MATERIAL SUPPLIED Start Marker

(* ===== verification/TxPoolInv.v ===== *)
(** * The invariant of the transaction pool

    The lists of an account have transactions of this account; a nonce is pending or
    queued, not both; the lookup has the transactions of the lists and no others, and
    the price heap covers the remote ones.  Within an operation the lookup has the
    transactions [L], which may not be those of the lists, and some transactions have
    left the price heap and not yet the lookup: [D].

    A removal takes one transaction out of the lists and the lookup; the pending ones
    of the account behind it go back to the queue. *)

From stdpp Require Import gmap sorting.
From S2P Require Import Prelude VmPrecompiles GoHeap TxList TxListProofs TxSigning TxLookup TxPool.

(** ** The transactions of a map of lists *)

Definition lists_txs (m : gmap Z txList) : list Transaction := concat (listed <$> (map_to_list m).*2).
Definition list_at (m : gmap Z txList) (a : Z) : list Transaction := match m !! a with Some l => listed l | None => [] end.

Lemma lists_txs_delete m a : lists_txs m ≡ₚ list_at m a ++ lists_txs (base.delete a m).
Proof.
  unfold lists_txs, list_at. destruct (m !! a) as [l|] eqn:Ha; [|by rewrite delete_id].
  rewrite <- (map_to_list_delete m a l) by done. done.
Qed.

Lemma lists_txs_insert m a l : lists_txs (<[a := l]> m) ≡ₚ listed l ++ lists_txs (base.delete a m).
Proof. rewrite (lists_txs_delete _ a), delete_insert_eq. unfold list_at. by rewrite lookup_insert_eq. Qed.

Lemma elem_of_lists_txs m tx : tx ∈ lists_txs m <-> exists a, tx ∈ list_at m a.
Proof.
  split.
  - unfold lists_txs. intros Hx%list_elem_of_In%in_concat. destruct Hx as (l & Hl & Hx). apply list_elem_of_In in Hl, Hx. apply list_elem_of_fmap in Hl as (tl & -> & Ht).
    apply list_elem_of_fmap in Ht as ([a l'] & -> & Ha%elem_of_map_to_list). exists a. unfold list_at. by rewrite Ha.
  - intros [a Ha]. rewrite (lists_txs_delete m a). set_solver.
Qed.

Lemma list_at_insert m a l : list_at (<[a := l]> m) a = listed l.
Proof. unfold list_at. by rewrite lookup_insert_eq. Qed.
Lemma list_at_insert_ne m a b l : a <> b -> list_at (<[a := l]> m) b = list_at m b.
Proof. intros Hab. unfold list_at. by rewrite lookup_insert_ne. Qed.
Lemma list_at_delete m a : list_at (base.delete a m) a = [].
Proof. unfold list_at. by rewrite lookup_delete_eq. Qed.
Lemma list_at_delete_ne m a b : a <> b -> list_at (base.delete a m) b = list_at m b.
Proof. intros Hab. unfold list_at. by rewrite lookup_delete_ne. Qed.
Lemma list_at_Some m a l : m !! a = Some l -> list_at m a = listed l.
Proof. intros Ha. unfold list_at. by rewrite Ha. Qed.
Lemma list_at_None m a : m !! a = None -> list_at m a = [].
Proof. intros Ha. unfold list_at. by rewrite Ha. Qed.

Section Inv.
Context {C : Crypto} {MO : MapOrder} {Env : PoolEnv} {BO : BeatOrder}.

(** A transaction that the pool takes: its nonce is a word and it has an encoding. *)
Definition tx_ok (tx : Transaction) : Prop := is_u64 (AccountNonce tx) /\ 0 < tx_Size tx.
Definition good (a : Z) (tx : Transaction) : Prop := sender tx = Some a /\ tx_ok tx.

Lemma good_from a tx : good a tx -> from_of tx = a.
Proof. intros [Hs _]. unfold from_of. by rewrite Hs. Qed.

(** The lists of the accounts, all strict or all not. *)
Definition side_ok (b : bool) (m : gmap Z txList) : Prop :=
  map_Forall (fun a l => wf_list l /\ strict l = b /\ (forall tx, tx ∈ listed l -> good a tx)) m.

Lemma side_wf b m a l : side_ok b m -> m !! a = Some l -> wf_list l.
Proof. intros Hm Ha. by apply (Hm a l Ha). Qed.
Lemma side_strict b m a l : side_ok b m -> m !! a = Some l -> strict l = b.
Proof. intros Hm Ha. by apply (Hm a l Ha). Qed.
Lemma side_good b m a tx : side_ok b m -> tx ∈ list_at m a -> good a tx.
Proof. unfold list_at. intros Hm Ht. destruct (m !! a) as [l|] eqn:Ha; [|by apply elem_of_nil in Ht]. by apply (Hm a l Ha). Qed.

Definition distinct (l l' : list Transaction) : Prop := forall x y, x ∈ l -> y ∈ l' -> AccountNonce x <> AccountNonce y.

Definition pool_txs (p : TxPool) : list Transaction := lists_txs (pending p) ++ lists_txs (queue p).

Record Inv (p : TxPool) (L D : list Transaction) : Prop := {
  inv_pending : side_ok true (pending p);
  inv_queue : side_ok false (queue p);
  inv_disj : forall a, distinct (list_at (pending p) a) (list_at (queue p) a);
  inv_all : lookup_ok (all p) L;
  inv_priced : priced_ok (all p) (priced p) D;
  inv_locals : forall h tx, lk_remotes (all p) !! h = Some tx -> containsTx signer (locals p) tx = false;
  inv_beats : forall a, is_Some (queue p !! a) -> is_Some (beats p !! a);
  inv_events : forall tx, tx ∈ events p -> is_u64 (AccountNonce tx)
}.

(** *** One list changes *)

Lemma side_insert b m a l : side_ok b m -> wf_list l -> strict l = b -> (forall tx, tx ∈ listed l -> good a tx) -> side_ok b (<[a := l]> m).
Proof. intros Hm Hw Hs Hg. by apply map_Forall_insert_2. Qed.

Lemma side_delete b m a : side_ok b m -> side_ok b (base.delete a m).
Proof. apply map_Forall_delete. Qed.

Lemma Inv_set_queue p L D a l : Inv p L D -> wf_list l -> strict l = false -> (forall tx, tx ∈ listed l -> good a tx) ->
  distinct (list_at (pending p) a) (listed l) -> is_Some (beats p !! a) -> Inv (set_queue_list p a l) L D.
Proof.
  intros [H1 H2 H3 H4 H5 H6 H7 Hev] Hw Hs Hg Hd Hb. split; cbn; [done|by apply side_insert| |done|done|done| |done].
  - intros b. destruct (decide (a = b)) as [<-|Hne]; [by rewrite list_at_insert|by rewrite list_at_insert_ne].
  - intros b. destruct (decide (a = b)) as [<-|Hne]; [done|rewrite lookup_insert_ne by done; apply H7].
Qed.

Lemma Inv_set_pending p L D a l : Inv p L D -> wf_list l -> strict l = true -> (forall tx, tx ∈ listed l -> good a tx) ->
  distinct (listed l) (list_at (queue p) a) -> Inv (set_pending_list p a l) L D.
Proof.
  intros [H1 H2 H3 H4 H5 H6 H7 Hev] Hw Hs Hg Hd. split; cbn; [by apply side_insert|done| |done|done|done|done|done].
  intros b. destruct (decide (a = b)) as [<-|Hne]; [by rewrite list_at_insert|by rewrite list_at_insert_ne].
Qed.

Lemma Inv_delete_queue p L D a : Inv p L D -> Inv (set_beats (set_queue p (base.delete a (queue p))) (base.delete a (beats p))) L D.
Proof.
  intros [H1 H2 H3 H4 H5 H6 H7 Hev]. split; cbn; [done|by apply side_delete| |done|done|done| |done].
  - intros b. destruct (decide (a = b)) as [<-|Hne]; [rewrite list_at_delete; by intros x y _ ?%elem_of_nil|by rewrite list_at_delete_ne].
  - intros b [l [Hab Hb]%lookup_delete_Some]. rewrite lookup_delete_ne by done. by apply H7.
Qed.

Lemma Inv_delete_pending p L D a : Inv p L D -> Inv (set_pending p (base.delete a (pending p))) L D.
Proof.
  intros [H1 H2 H3 H4 H5 H6 H7 Hev]. split; cbn; [by apply side_delete|done| |done|done|done|done|done].
  intros b. destruct (decide (a = b)) as [<-|Hne]; [rewrite list_at_delete; by intros x y ?%elem_of_nil|by rewrite list_at_delete_ne].
Qed.

(** *** The lookup changes *)

Lemma Inv_all_Remove p tx L D : Inv p (tx :: L) D -> Inv (all_Remove p (tx_Hash tx)) L D.
Proof.
  intros [H1 H2 H3 H4 H5 H6 H7 Hev]. destruct (lookup_Remove_eq (all p) L tx H4) as [H8 H9]. split; cbn; [done|done|done|done| | |done|done].
  - apply (priced_ok_sub (all p)); [done|]. intros h x. rewrite H9. by intros [_ ?]%lookup_delete_Some.
  - intros h x. rewrite H9. intros [_ ?]%lookup_delete_Some. by eapply H6.
Qed.

Lemma Inv_Removed p L D n : Inv p L D -> Inv (Removed p n) L D.
Proof. intros [H1 H2 H3 H4 H5 H6 H7 Hev]. split; try done. by apply priced_Removed_ok. Qed.

Lemma remove_all_eq p l : exists t, remove_all p l = set_all p t.
Proof.
  revert p. induction l as [|x l IH]; intros p; [exists (all p); by destruct p|]. unfold remove_all in *. cbn [fold_left]. destruct (IH (all_Remove p (tx_Hash x))) as [t ->]. by exists t.
Qed.

Lemma Inv_remove_all l p L D : Inv p (l ++ L) D -> Inv (remove_all p l) L D.
Proof.
  revert p. induction l as [|x l IH]; intros p Hp; [done|]. unfold remove_all in *. cbn [fold_left]. apply IH. by apply Inv_all_Remove.
Qed.

(** A new transaction for the lookup. *)
Lemma lookup_Add_remotes (t : txLookup) tx local h x : lk_remotes (lookup_Add t tx local) !! h = Some x -> (x = tx /\ local = false) \/ lk_remotes t !! h = Some x.
Proof. unfold lookup_Add. destruct local; cbn; [by right|]. intros [[_ <-]|[_ ?]]%lookup_insert_Some; [by left|by right]. Qed.

(** The pool with another lookup and heap. *)
Definition with_tx (p : TxPool) (tx : Transaction) (local : bool) : TxPool :=
  let p := set_all p (lookup_Add (all p) tx local) in set_priced p (priced_Put (priced p) tx local).

Lemma Inv_with_tx p tx local L D : Inv p L D -> lookup_Get (all p) (tx_Hash tx) = None -> (local = false -> containsTx signer (locals p) tx = false) -> Inv (with_tx p tx local) (tx :: L) D.
Proof.
  intros [H1 H2 H3 H4 H5 H6 H7 Hev] Hn Hl. split; cbn; [done|done|done|by apply lookup_Add_eq|by apply priced_Put_ok| |done|done].
  intros h x [[-> Hf]|Hx]%lookup_Add_remotes; [by apply Hl|by eapply H6].
Qed.

(** *** What does not matter to the invariant *)

Lemma Inv_set_nonces p L D n : Inv p L D -> Inv (set_nonces p n) L D.
Proof. by intros [H1 H2 H3 H4 H5 H6 H7 Hev]. Qed.

Lemma Inv_beat p L D a : Inv p L D -> Inv (beat p a) L D.
Proof.
  intros [H1 H2 H3 H4 H5 H6 H7 Hev]. split; try done. cbn. intros b Hb. destruct (decide (a = b)) as [<-|Hne]; [by rewrite lookup_insert_eq|rewrite lookup_insert_ne by done; by apply H7].
Qed.

Lemma Inv_journalTx p L D a tx : Inv p L D -> Inv (journalTx p a tx) L D.
Proof. unfold journalTx. destruct (journal p); [|done]. destruct (contains _ _); [|done]. by intros [H1 H2 H3 H4 H5 H6 H7 Hev]. Qed.

Lemma Inv_queueTxEvent p L D tx : Inv p L D -> is_u64 (AccountNonce tx) -> Inv (queueTxEvent p tx) L D.
Proof. intros [H1 H2 H3 H4 H5 H6 H7 Hev] Hu. split; try done. cbn. intros x [Hx| ->%list_elem_of_singleton]%elem_of_app; [by apply Hev|done]. Qed.

Lemma Inv_perm p L L' D : L ≡ₚ L' -> Inv p L D -> Inv p L' D.
Proof. intros E [H1 H2 H3 H4 H5 H6 H7 Hev]. split; try done. by rewrite <- E. Qed.

(** ** Back to the queue *)

(** The pool with another queue. *)
Definition with_queue (p : TxPool) (q : gmap Z txList) (b : gmap Z Z) (t : nat) : TxPool :=
  mk_TxPool (gasPrice p) (istanbul p) (currentState p) (pendingNonces p) (currentMaxGas p) (locals p) (journal p) (pending p) q b (all p) (priced p) (events p) t.

(** The queue [q'] has the transactions [l] of [a] more than [q], each of another nonce. *)
Definition queue_more (q q' : gmap Z txList) (a : Z) (l : list Transaction) : Prop := list_at q' a ≡ₚ l ++ list_at q a /\ forall c, c <> a -> q' !! c = q !! c.
(* ===== verification/TxPoolAdd.v ===== *)
(** * Adding transactions to the pool

    An added transaction is in the pool, in the place of one of its nonce that it
    outbids; room is made by dropping cheap remote transactions.  Whatever happens the
    invariant is kept, and nothing panics. *)

From stdpp Require Import gmap sorting.
From S2P Require Import Prelude VmPrecompiles GoHeap TxList TxListProofs TxSigning TxLookup TxPool TxPoolInv.

Section Add.
Context {C : Crypto} {MO : MapOrder} {Env : PoolEnv} {BO : BeatOrder}.

(** ** Slots *)

Lemma tx_Size_nonneg tx : 0 <= tx_Size tx.
Proof. unfold tx_Size. destruct (RlpEncode.EncodeToBytes _); [apply zlen_nonneg|lia|lia]. Qed.

Lemma numSlots_nonneg tx : 0 <= numSlots tx.
Proof. unfold numSlots, txSlotSize. pose proof (tx_Size_nonneg tx). apply Z.div_pos; lia. Qed.

Lemma numSlots_pos tx : 0 < tx_Size tx -> 1 <= numSlots tx.
Proof. unfold numSlots, txSlotSize. intros H. apply Z.div_le_lower_bound; lia. Qed.

Lemma Count_length t L : lookup_ok t L -> Count t = zlen L.
Proof.
  intros Ht. unfold Count, zlen. pose proof (Permutation_length (lk_elems _ _ Ht)) as E. rewrite length_app in E. unfold values in E. rewrite !length_fmap, !length_map_to_list in E. lia.
Qed.

Lemma slots_count L : (forall tx, tx ∈ L -> 0 < tx_Size tx) -> zlen L <= sum_slots L.
Proof.
  induction L as [|x L IH]; intros HL; [done|]. cbn [sum_slots]. pose proof (numSlots_pos x (HL x ltac:(set_solver))). pose proof (IH ltac:(set_solver)). unfold zlen in *. cbn [length]. lia.
Qed.

Lemma pool_good p L D tx : Inv p L D -> tx ∈ pool_txs p -> good (from_of tx) tx.
Proof. intros Hp Ht. by destruct (locate p L D tx Hp Ht) as [Hg _]. Qed.

Lemma room_needed p D tx limit : PoolInv p D -> is_u64 limit -> u64 (Count (all p) + numSlots tx) > limit -> 0 <= Slots (all p) - i64 limit + numSlots tx.
Proof.
  intros [Hp _] Hl Hc. pose proof (inv_all _ _ _ Hp) as Ha. unfold Slots. rewrite (lk_slots _ _ Ha). rewrite (Count_length _ _ Ha) in Hc.
  pose proof (slots_count (pool_txs p) ltac:(intros x Hx; by apply (pool_good p _ _ x Hp))). pose proof (numSlots_nonneg tx). pose proof (zlen_nonneg (pool_txs p)).
  assert (u64 (zlen (pool_txs p) + numSlots tx) <= zlen (pool_txs p) + numSlots tx) by (unfold u64; apply Z.mod_le; lia).
  assert (i64 limit <= limit) by (unfold i64; rewrite (u64_id limit Hl); destruct (decide _); unfold is_u64 in *; lia). lia.
Qed.

(** ** Room *)

(** Only remote transactions left. *)
Record thinned (p p' : TxPool) : Prop := {
  th_inv : PoolInv p' [];
  th_frame : framed p p';
  th_sub : forall tx, tx ∈ pool_txs p' -> tx ∈ pool_txs p;
  th_local : forall tx, tx ∈ pool_txs p -> is_local p tx -> tx ∈ pool_txs p'
}.

Lemma thinned_priced p r : PoolInv p [] -> priced_ok (all p) r [] -> thinned p (set_priced p r).
Proof. intros Hp Hr. split; [by eapply PoolInv_priced|done|done|done]. Qed.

MATERIAL SUPPLIED End Marker

(EXERCISE PROMPT) Extract from the records above the lines from the one containing "The lists of an" to the one containing "Proof. unfold list_at. by rewrite lookup_delete_eq.", both lines included, exactly as they appear and with nothing else.

(REPLY)
    The lists of an account have transactions of this account; a nonce is pending or
    queued, not both; the lookup has the transactions of the lists and no others, and
    the price heap covers the remote ones.  Within an operation the lookup has the
    transactions [L], which may not be those of the lists, and some transactions have
    left the price heap and not yet the lookup: [D].

    A removal takes one transaction out of the lists and the lookup; the pending ones
    of the account behind it go back to the queue. *)

From stdpp Require Import gmap sorting.
From S2P Require Import Prelude VmPrecompiles GoHeap TxList TxListProofs TxSigning TxLookup TxPool.

(** ** The transactions of a map of lists *)

Definition lists_txs (m : gmap Z txList) : list Transaction := concat (listed <$> (map_to_list m).*2).
Definition list_at (m : gmap Z txList) (a : Z) : list Transaction := match m !! a with Some l => listed l | None => [] end.

Lemma lists_txs_delete m a : lists_txs m ≡ₚ list_at m a ++ lists_txs (base.delete a m).
Proof.
  unfold lists_txs, list_at. destruct (m !! a) as [l|] eqn:Ha; [|by rewrite delete_id].
  rewrite <- (map_to_list_delete m a l) by done. done.
Qed.

Lemma lists_txs_insert m a l : lists_txs (<[a := l]> m) ≡ₚ listed l ++ lists_txs (base.delete a m).
Proof. rewrite (lists_txs_delete _ a), delete_insert_eq. unfold list_at. by rewrite lookup_insert_eq. Qed.

Lemma elem_of_lists_txs m tx : tx ∈ lists_txs m <-> exists a, tx ∈ list_at m a.
Proof.
  split.
  - unfold lists_txs. intros Hx%list_elem_of_In%in_concat. destruct Hx as (l & Hl & Hx). apply list_elem_of_In in Hl, Hx. apply list_elem_of_fmap in Hl as (tl & -> & Ht).
    apply list_elem_of_fmap in Ht as ([a l'] & -> & Ha%elem_of_map_to_list). exists a. unfold list_at. by rewrite Ha.
  - intros [a Ha]. rewrite (lists_txs_delete m a). set_solver.
Qed.

Lemma list_at_insert m a l : list_at (<[a := l]> m) a = listed l.
Proof. unfold list_at. by rewrite lookup_insert_eq. Qed.
Lemma list_at_insert_ne m a b l : a <> b -> list_at (<[a := l]> m) b = list_at m b.
Proof. intros Hab. unfold list_at. by rewrite lookup_insert_ne. Qed.
Lemma list_at_delete m a : list_at (base.delete a m) a = [].
Proof. unfold list_at. by rewrite lookup_delete_eq. Qed.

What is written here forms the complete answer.